__Work to be completed__. Please output the data below exactly as given, starting at its first line and stopping after the line that contains "Proof. intros Ht.".

== Dataset entries

(* ===== verification/SkbTheorems.v ===== *)
(** Packets are shared and freed correctly ([Skb.v]).

    [skmem_ok held] is the invariant: the buffers and their data are what the
    pools and the heap have handed out, and the data has as many links as
    buffers refer to it, with those in [held] that are referred to from
    elsewhere.  [view] is what a client sees of a buffer. *)
From S2P Require Import Prelude Pool Skb.

Local Open Scope Z_scope.
Local Open Scope embox_scope.

Set Default Proof Using "Type".

Section SkbFacts.
Context `{A : arch} `{!ArchOk A} `{O : skb_opts} {H : Type} `{!SysHeap H} `{!SysHeapOk H}.
Context (np nd : Z) (Hopts : 8 <= MODOPS_DATA_SIZE < 2 ^ 30 /\ 0 <= IP_ALIGN_SIZE <= 2).
Implicit Types st : skmem (H := H).

Definition of_type (t : Z) (m : gmap Z sk_buff_data) : gset Z := dom (filter (fun kv => alloc_type kv.2 = t) m).
Definition referring (d : Z) (m : gmap Z sk_buff) : Z := Z.of_nat (size (filter (fun kv => data kv.2 = d) m)).
Definition count (d : Z) (l : list Z) : Z := zlen (filter (fun x => x = d) l).

Record skmem_ok (held : list Z) st : Prop := {
  sm_pool : pool_ok (skb_pool st) np (elements (dom (skbs st)));
  sm_dpool : pool_ok (skb_data_pool st) nd (elements (of_type ALLOCATED_POOL (datas st)));
  sm_heap : heap_inv (heap st) (of_type ALLOCATED_MALLOC (datas st));
  sm_null : 0 < memory (skb_pool st) /\ 0 < memory (skb_data_pool st);
  sm_type : map_Forall (fun d x => alloc_type x = ALLOCATED_POOL \/ alloc_type x = ALLOCATED_MALLOC /\ heap_area d)
    (datas st);
  sm_area : forall p, pool_belong (skb_data_pool st) p = true -> ~ heap_area p;
  sm_links : map_Forall (fun d x => links x = referring d (skbs st) + count d held /\ 0 < links x) (datas st);
  sm_data : map_Forall (fun _ x => is_Some (datas st !! data x)) (skbs st);
  sm_held : Forall (fun d => is_Some (datas st !! d)) held
}.

(** * The parts of the invariant *)

Lemma elements_insert (X : gset Z) s : s ∉ X -> elements ({[s]} ∪ X) ≡ₚ s :: elements X.
Proof. apply elements_union_singleton. Qed.

Lemma of_type_insert t m d x : alloc_type x = t -> of_type t (<[d := x]> m) = {[d]} ∪ of_type t m.
Proof. intros Ht. unfold of_type. rewrite map_filter_insert_True by done. by rewrite dom_insert_L. Qed.

Lemma of_type_insert_ne t m d x : alloc_type x <> t -> m !! d = None -> of_type t (<[d := x]> m) = of_type t m.
Proof.
  intros Ht Hd. unfold of_type. rewrite map_filter_insert_False by done. by rewrite delete_id.
Qed.

(** Changing anything but the type. *)
Lemma of_type_update t m d x y : m !! d = Some x -> alloc_type y = alloc_type x ->
  of_type t (<[d := y]> m) = of_type t m.
Proof.
  intros Hd Hy. apply set_eq. intros e. unfold of_type. rewrite !elem_of_dom. unfold is_Some.
  setoid_rewrite map_lookup_filter_Some. destruct (decide (e = d)) as [->|Hne].
  - rewrite lookup_insert_eq, Hd. split; intros (z & [= <-] & Hz); eexists; split; try done; cbn in *; congruence.
  - by rewrite lookup_insert_ne.
Qed.

Lemma of_type_delete t m d x : m !! d = Some x ->
  of_type t (delete d m) = if bool_decide (alloc_type x = t) then of_type t m ∖ {[d]} else of_type t m.
Proof.
  intros Hd. unfold of_type. rewrite map_filter_delete, dom_delete_L. case_bool_decide as E; [done|].
  apply difference_disjoint_L. apply disjoint_singleton_r. rewrite not_elem_of_dom.
  apply map_lookup_filter_None. right. intros y Hy. cbn. congruence.
Qed.

Lemma elem_of_type t m d x : m !! d = Some x -> alloc_type x = t -> d ∈ of_type t m.
Proof. intros Hd Ht. apply elem_of_dom. exists x. by apply map_lookup_filter_Some. Qed.

Lemma of_type_fresh t m d : m !! d = None -> d ∉ of_type t m.
Proof. unfold of_type. intros Hd [x [Hx _]%map_lookup_filter_Some]%elem_of_dom. congruence. Qed.

Lemma referring_insert d m s x : m !! s = None ->
  referring d (<[s := x]> m) = referring d m + b2z (bool_decide (data x = d)).
Proof.
  intros Hs. unfold referring. case_bool_decide as E.
  - rewrite map_filter_insert_True, map_size_insert_None by (done || apply map_lookup_filter_None; by left). cbn. lia.
  - rewrite map_filter_insert_False, delete_id by done. cbn. lia.
Qed.

Lemma referring_delete d m s x : m !! s = Some x ->
  referring d (delete s m) = referring d m - b2z (bool_decide (data x = d)).
Proof.
  intros Hs. rewrite <- (insert_delete_id m s x Hs) at 2. rewrite referring_insert by apply lookup_delete_eq. lia.
Qed.

Lemma referring_update d m s x y : m !! s = Some x ->
  referring d (<[s := y]> m) = referring d m - b2z (bool_decide (data x = d)) + b2z (bool_decide (data y = d)).
Proof.
  intros Hs. rewrite <- insert_delete_eq, referring_insert by apply lookup_delete_eq.
  by rewrite (referring_delete d m s x).
Qed.

Lemma referring_pos d m s x : m !! s = Some x -> data x = d -> 0 < referring d m.
Proof.
  intros Hs Hd. rewrite <- (insert_delete_id m s x Hs), referring_insert by apply lookup_delete_eq.
  rewrite bool_decide_true by done. unfold referring. cbn. lia.
Qed.

Lemma referring_zero d m : map_Forall (fun _ x => data x <> d) m -> referring d m = 0.
Proof.
  intros Hm. unfold referring. assert (filter (fun kv => data kv.2 = d) m = ∅) as E; [|by rewrite E].
  apply map_empty. intros s. apply map_lookup_filter_None. right. intros x Hx. by apply (Hm s).
Qed.

Lemma count_cons d e l : count d (e :: l) = count d l + b2z (bool_decide (e = d)).
Proof.
  unfold count. rewrite filter_cons. case_decide as E.
  - rewrite bool_decide_true by done. unfold zlen. cbn. lia.
  - rewrite bool_decide_false by done. cbn. lia.
Qed.

Lemma count_nonneg d l : 0 <= count d l.
Proof. apply zlen_nonneg. Qed.

Lemma count_zero d l : d ∉ l -> count d l = 0.
Proof.
  intros Hd. induction l as [|e l IH]; [done|]. apply not_elem_of_cons in Hd as [H1 H2].
  rewrite count_cons, IH, bool_decide_false by done. done.
Qed.

(** A pool with one object more, or one less. *)
Lemma pool_alloc_set pl n (X : gset Z) : pool_ok pl n (elements X) -> 0 < memory pl ->
  exists o pl', pool_alloc pl = Some (o, pl') /\ memory pl' = memory pl /\
    (forall p, pool_belong pl' p = pool_belong pl p) /\
    match o with
    | None => pl' = pl /\ Z.of_nat (size X) = n
    | Some x => 0 < x /\ x ∉ X /\ pool_belong pl x = true /\ pool_ok pl' n (elements ({[x]} ∪ X))
    end.
Proof.
  intros Hok Hm. pose proof (pool_alloc_ok _ _ _ Hok) as Ha. destruct (Z.eqb_spec (zlen (elements X)) n) as [E|_].
  - exists None, pl. split_and!; done.
  - destruct Ha as (x & pl' & Ea & Hx & Hb & Hok'). exists (Some x), pl'. rewrite elem_of_elements in Hx.
    destruct (pool_alloc_shape _ _ _ Ea). split_and!; try done.
    + unfold pool_belong in Hb. zbool_in Hb; [lia|done..].
    + eapply pool_ok_perm; [|done]. by rewrite elements_insert.
Qed.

====

__Exercise response__.
(* ===== verification/SkbTheorems.v ===== *)
(** Packets are shared and freed correctly ([Skb.v]).

    [skmem_ok held] is the invariant: the buffers and their data are what the
    pools and the heap have handed out, and the data has as many links as
    buffers refer to it, with those in [held] that are referred to from
    elsewhere.  [view] is what a client sees of a buffer. *)
From S2P Require Import Prelude Pool Skb.

Local Open Scope Z_scope.
Local Open Scope embox_scope.

Set Default Proof Using "Type".

Section SkbFacts.
Context `{A : arch} `{!ArchOk A} `{O : skb_opts} {H : Type} `{!SysHeap H} `{!SysHeapOk H}.
Context (np nd : Z) (Hopts : 8 <= MODOPS_DATA_SIZE < 2 ^ 30 /\ 0 <= IP_ALIGN_SIZE <= 2).
Implicit Types st : skmem (H := H).

Definition of_type (t : Z) (m : gmap Z sk_buff_data) : gset Z := dom (filter (fun kv => alloc_type kv.2 = t) m).
Definition referring (d : Z) (m : gmap Z sk_buff) : Z := Z.of_nat (size (filter (fun kv => data kv.2 = d) m)).
Definition count (d : Z) (l : list Z) : Z := zlen (filter (fun x => x = d) l).

Record skmem_ok (held : list Z) st : Prop := {
  sm_pool : pool_ok (skb_pool st) np (elements (dom (skbs st)));
  sm_dpool : pool_ok (skb_data_pool st) nd (elements (of_type ALLOCATED_POOL (datas st)));
  sm_heap : heap_inv (heap st) (of_type ALLOCATED_MALLOC (datas st));
  sm_null : 0 < memory (skb_pool st) /\ 0 < memory (skb_data_pool st);
  sm_type : map_Forall (fun d x => alloc_type x = ALLOCATED_POOL \/ alloc_type x = ALLOCATED_MALLOC /\ heap_area d)
    (datas st);
  sm_area : forall p, pool_belong (skb_data_pool st) p = true -> ~ heap_area p;
  sm_links : map_Forall (fun d x => links x = referring d (skbs st) + count d held /\ 0 < links x) (datas st);
  sm_data : map_Forall (fun _ x => is_Some (datas st !! data x)) (skbs st);
  sm_held : Forall (fun d => is_Some (datas st !! d)) held
}.

(** * The parts of the invariant *)

Lemma elements_insert (X : gset Z) s : s ∉ X -> elements ({[s]} ∪ X) ≡ₚ s :: elements X.
Proof. apply elements_union_singleton. Qed.

Lemma of_type_insert t m d x : alloc_type x = t -> of_type t (<[d := x]> m) = {[d]} ∪ of_type t m.
Proof. intros Ht. unfold of_type. rewrite map_filter_insert_True by done. by rewrite dom_insert_L. Qed.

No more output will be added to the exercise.